Przed historyczną szansą stanie w środę Ryoyu Kobayashi - lider turnieju oraz klasyfikacji generalnej Pucharu Świata. Prezentujący świetną dyspozycję Japończyk wygrał pięć konkursów TCS z rzędu - cztery w poprzedniej edycji oraz premierowe zawody w obecnej (w minioną niedzielę w Oberstdorfie). Jeżeli zwycięży również w środę, zostanie pierwszym skoczkiem, który dokonał tego sześciokrotnie z rzędu.
We wtorkowych kwalifikacjach Japończyk był trzeci, ex aequo ze Słoweńcem Peterem Prevcem.

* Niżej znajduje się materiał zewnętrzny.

(* ===== verification/TrustAnchor.v ===== *)
(** * [src/trust_anchor.rs]: trust anchors from certificates

    [CertificateDer] and [TrustAnchor] are types of the pki-types crate: the
    bytes of a certificate, and a record with the three fields the source
    reads and writes. *)
From S2P Require Import Prelude Errors Untrusted Der GeneralName X509 SignedData Cert Samples.

Abbreviation CertificateDer := (list u8).

Record TrustAnchor : Type := {
  ta_subject : Input;
  ta_subject_public_key_info : Input;
  ta_name_constraints : option Input;
}.

(** [From<Cert>]. *)
Definition TrustAnchor_from (cert : Cert) : TrustAnchor := {|
  ta_subject := subject cert;
  ta_subject_public_key_info := spki cert;
  ta_name_constraints := name_constraints cert;
|}.

Section TrustAnchor.
Context {U : Untrusted}.

Definition skip_value (tag : Tag) : parser Error unit :=
  let! _ := expect_tag tag in pret tt.

(** The closure that reads the TBSCertificate of a v1 certificate. *)
Definition read_v1_tbs : parser Error TrustAnchor :=
  let! _ := lenient_certificate_serial_number in
  let! _ := skip_value Sequence in
  let! _ := skip_value Sequence in
  let! _ := skip_value Sequence in
  let! subject := expect_tag Sequence in
  let! spki := expect_tag Sequence in
  pret {| ta_subject := subject; ta_subject_public_key_info := spki;
          ta_name_constraints := None |}.

(** The result for the TBSCertificate is kept while the signature is skipped. *)
Definition read_v1_certificate : parser Error TrustAnchor :=
  let! anchor :=
    p_result (nested Sequence (TrailingData TrustAnchorV1TbsCertificateId) read_v1_tbs) in
  let! _ := skip_value Sequence in
  let! _ := skip_value BitString in
  plift anchor.

Definition extract_trust_anchor_from_v1_cert_der (cert_der : Input) : outcome Error TrustAnchor :=
  read_all cert_der BadDer
    (nested Sequence (TrailingData TrustAnchorV1Id) read_v1_certificate).

Definition extract_trust_anchor (cert : CertificateDer) : outcome Error TrustAnchor :=
  match Cert_from_der cert EndEntity with
  | Ok cert => Ok (TrustAnchor_from cert)
  | Err UnsupportedCertVersion =>
    (* [.or(Err(Error::BadDer))] *)
    map_err (fun _ => BadDer) (extract_trust_anchor_from_v1_cert_der cert)
  | Err err => Err err
  | Panic => Panic
  | OutOfFuel => OutOfFuel
  end.
End TrustAnchor.

(** ** Reference definitions *)

(** The encodings of a v1 certificate with the subject and key of an anchor. *)
Definition encodes_v1_certificate (anchor : TrustAnchor) (cert_der : Input) : Prop :=
  ta_name_constraints anchor = None /\
  exists serial alg issuer validity signature_alg signature,
    let tbs := tlv (tag_u8 Integer) serial ++ tlv (tag_u8 Sequence) alg
      ++ tlv (tag_u8 Sequence) issuer ++ tlv (tag_u8 Sequence) validity
      ++ tlv (tag_u8 Sequence) (ta_subject anchor)
      ++ tlv (tag_u8 Sequence) (ta_subject_public_key_info anchor) in
    let contents := tlv (tag_u8 Sequence) tbs ++ tlv (tag_u8 Sequence) signature_alg
                      ++ tlv (tag_u8 BitString) signature in
    cert_der = tlv (tag_u8 Sequence) contents /\
    Forall (fun v => Z.of_nat (length v) < TWO_BYTE_DER_SIZE)
      [serial; alg; issuer; validity; ta_subject anchor; ta_subject_public_key_info anchor;
       tbs; signature_alg; signature; contents].

(** ** Lemmas *)
Section TrustAnchorLemmas.
Context {U : Untrusted} {L : UntrustedLaws U}.

#[export] Instance lawful_skip_value tag : Lawful (skip_value tag).
Proof. unfold skip_value. lawful. Qed.

Lemma skip_value_iff tag l l' :
  den (skip_value tag) l = (Ok tt, l') <->
  exists v, l = tlv (tag_u8 tag) v ++ l' /\ Z.of_nat (length v) < TWO_BYTE_DER_SIZE.
Proof.
  unfold skip_value. setoid_rewrite <- expect_tag_iff. split.
  - intros H. den_in H. destruct (den (expect_tag tag) l) as [[v| | |] l1]; try done.
    den_in H. simplify_eq. eauto.
  - intros [v H]. den. rewrite H. by den.
Qed.

#[export] Instance lawful_read_v1_tbs : Lawful read_v1_tbs.
Proof. unfold read_v1_tbs. lawful. Qed.

#[export] Instance lawful_read_v1_certificate : Lawful read_v1_certificate.
Proof. unfold read_v1_certificate. lawful. Qed.

(** One more value of a known tag is read, or skipped. *)
Ltac read_or_skip H :=
  match type of H with
  | context [den (expect_tag ?tag) ?l] => let v := fresh "v" in read_value H v
  | context [den (skip_value ?tag) ?l] =>
    let E := fresh "E" in
    destruct (den (skip_value tag) l) as [[[]| | |] ?l1] eqn:E; [|done..];
    apply skip_value_iff in E as (?v & -> & ?); den_in H
  end.

Lemma v1_cert_iff cert_der anchor :
  extract_trust_anchor_from_v1_cert_der cert_der = Ok anchor <->
  encodes_v1_certificate anchor cert_der.
Proof.
  unfold extract_trust_anchor_from_v1_cert_der, read_v1_certificate.
  rewrite read_all_ok, nested_iff. unfold encodes_v1_certificate. split.
  - intros (c & -> & Hc & H). den_in H. rewrite den_result in H.
    destruct (den (nested _ _ read_v1_tbs) c) as [o l1] eqn:E. cbn [fst snd] in H.
    destruct o as [a|e| |]; den_in H; [|by do 2 read_or_skip H|done..].
    apply nested_iff in E as (tbs & -> & Htbs & Ht).
    do 2 read_or_skip H. injection H as -> ->.
    unfold read_v1_tbs, lenient_certificate_serial_number in Ht. den_in Ht.
    do 6 read_or_skip Ht. injection Ht as <- ->. split; [done|].
    rewrite !app_nil_r in *. repeat eexists. repeat (constructor; [done|]). constructor.
  - intros (Hn & serial & alg & issuer & validity & sa & sig & -> & Hall).
    repeat (apply Forall_cons in Hall as [? Hall]).
    eexists. split; [by rewrite app_nil_r|]. split; [done|]. den. rewrite den_result.
    match goal with |- context [tlv (tag_u8 Sequence) ?t ++ ?rest] =>
      assert (den (nested Sequence (TrailingData TrustAnchorV1TbsCertificateId) read_v1_tbs)
                (tlv (tag_u8 Sequence) t ++ rest) = (Ok anchor, rest)) as -> end.
    { apply nested_iff. eexists. split; [done|]. split; [done|].
      unfold read_v1_tbs, lenient_certificate_serial_number. den.
      rewrite (proj2 (expect_tag_iff Integer _ _ _)) by done. den.
      do 3 (rewrite (proj2 (skip_value_iff Sequence _ _)) by eauto; den).
      rewrite (proj2 (expect_tag_iff Sequence _ (ta_subject anchor) _)) by done. den.
      rewrite (proj2 (expect_tag_iff Sequence _ (ta_subject_public_key_info anchor) [])) by
        (by rewrite app_nil_r). den.
      by destruct anchor; simpl in *; subst. }
    cbn [fst snd]. den.
    rewrite (proj2 (skip_value_iff Sequence _ _)) by eauto. den.
    rewrite (proj2 (skip_value_iff BitString (tlv (tag_u8 BitString) sig) [])) by
      (exists sig; by rewrite app_nil_r). by den.
Qed.

Lemma ends_v1_cert panics cert_der :
  ends panics (extract_trust_anchor_from_v1_cert_der cert_der).
Proof.
  unfold extract_trust_anchor_from_v1_cert_der. apply ends_read_all. generalize cert_der.
  apply ends_nested. unfold read_v1_certificate.
  assert (forall tag, Ends panics (skip_value tag)) by (intros; unfold skip_value; ends).
  apply ends_bind_result; [intros; lawful| |].
  - apply ends_nested. unfold read_v1_tbs, lenient_certificate_serial_number. ends.
  - intros o Ho. ends. by apply ends_mono.
Qed.

Lemma extract_trust_anchor_spec cert_der :
  match extract_trust_anchor cert_der with
  | Ok anchor =>
    (exists cert, Cert_from_der cert_der EndEntity = Ok cert /\
       anchor = {| ta_subject := subject cert; ta_subject_public_key_info := spki cert;
                   ta_name_constraints := name_constraints cert |}) \/
    (Cert_from_der cert_der EndEntity = Err UnsupportedCertVersion /\
     encodes_v1_certificate anchor cert_der)
  | Err e =>
    (Cert_from_der cert_der EndEntity = Err UnsupportedCertVersion /\ e = BadDer /\
     forall anchor, ~ encodes_v1_certificate anchor cert_der) \/
    (e <> UnsupportedCertVersion /\ Cert_from_der cert_der EndEntity = Err e)
  | Panic | OutOfFuel => False
  end.
Proof.
  unfold extract_trust_anchor. pose proof (ends_Cert_from_der False cert_der EndEntity).
  destruct (Cert_from_der cert_der EndEntity) as [cert|e| |]; [eauto| |done..].
  destruct (decide (e = UnsupportedCertVersion)) as [->|Hne].
  - pose proof (ends_v1_cert false cert_der).
    destruct (extract_trust_anchor_from_v1_cert_der cert_der) as [a|e| |] eqn:E; simpl; try done.
    + right. split; [done|]. by apply v1_cert_iff.
    + left. split_and!; [done|done|]. intros a Ha%v1_cert_iff. congruence.
  - destruct e; try done; by right.
Qed.
End TrustAnchorLemmas.

(** ** Properties *)
Section TrustAnchorProperties.
Context {U : Untrusted} {L : UntrustedLaws U}.

(** C33: A trust anchor is made from a certificate, with its subject, key and
    name constraints, or, when only the version is not supported, from exactly
    the encodings of a v1 certificate; the errors are the ones of the
    certificate, or [BadDer] when it is not a v1 certificate either. *)
Theorem trust_anchor_parse cert_der :
  match extract_trust_anchor cert_der with
  | Ok anchor =>
    (exists cert, Cert_from_der cert_der EndEntity = Ok cert /\
       anchor = {| ta_subject := subject cert; ta_subject_public_key_info := spki cert;
                   ta_name_constraints := name_constraints cert |}) \/
    (Cert_from_der cert_der EndEntity = Err UnsupportedCertVersion /\
     encodes_v1_certificate anchor cert_der)
  | Err e =>
    (Cert_from_der cert_der EndEntity = Err UnsupportedCertVersion /\ e = BadDer /\
     forall anchor, ~ encodes_v1_certificate anchor cert_der) \/
    (e <> UnsupportedCertVersion /\ Cert_from_der cert_der EndEntity = Err e)
  | Panic | OutOfFuel => False
  end.
Proof. apply extract_trust_anchor_spec. Qed.
End TrustAnchorProperties.

(** A v1 certificate: the same fields without version and extensions. *)
Definition sample_v1_cert : Input :=
  sample_signed
    (tlv (tag_u8 Integer) [x01] ++ der_sequence sample_sig_alg ++ der_sequence root_name
     ++ der_sequence sample_validity ++ der_sequence root_name
     ++ der_sequence (sample_spki root_key))
    root_key.

Lemma trust_anchor_parse_witness :
  exists anchor, encodes_v1_certificate anchor sample_v1_cert /\ ta_subject anchor = root_name.
Proof.
  pose proof (trust_anchor_parse (U := slice_reader) sample_v1_cert) as H.
  assert (exists anchor, extract_trust_anchor (U := slice_reader) sample_v1_cert = Ok anchor /\
    ta_subject anchor = root_name) as (anchor & E & Hs) by (eexists; split; [vm_compute; reflexivity|vm_compute; reflexivity]).
  rewrite E in H. exists anchor. split; [|done]. destruct H as [(cert & H & _)|[_ H]]; [|done].
  enough (Cert_from_der (U := slice_reader) sample_v1_cert EndEntity = Err UnsupportedCertVersion)
    by congruence.
  by vm_compute.
Defined.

Po pierwszym konkursie TCS edycji 2019/20 najwyżej z Polaków plasuje się Kubacki - na trzecim miejscu, ze stratą 10,4 pkt do Japończyka. W czołowej dwudziestce jest łącznie trzech biało-czerwonych - piąte miejsce zajmuje Żyła, a dziewiętnaste Stoch.
W TCS obowiązuje system KO - na podstawie wyników kwalifikacji tworzonych jest 25 par (według klucza: 1. z 50., 2. z 49., itd.) pierwszej serii punktowanej. Do finałowej awansują ich zwycięzcy oraz pięciu "szczęśliwych przegranych", czyli zawodników z najwyższymi notami spośród pokonanych w parach.
Rywalem Kubackiego będzie Amerykanin Kevin Bickner, a Stocha - Słoweniec Rok Justin. Pozostali Polacy zmierzą się z Norwegami: Żyła z Mariusem Lindvikiem, Kot z Robertem Johanssonem, zaś przeciwnikiem Huli będzie Daniel Andre Tande.
Po konkursie w Garmisch-Partenkirchen skoczkowie tradycyjnie przeniosą się do Austrii, gdzie czekają ich zawody w Innsbrucku i Bischofshofen.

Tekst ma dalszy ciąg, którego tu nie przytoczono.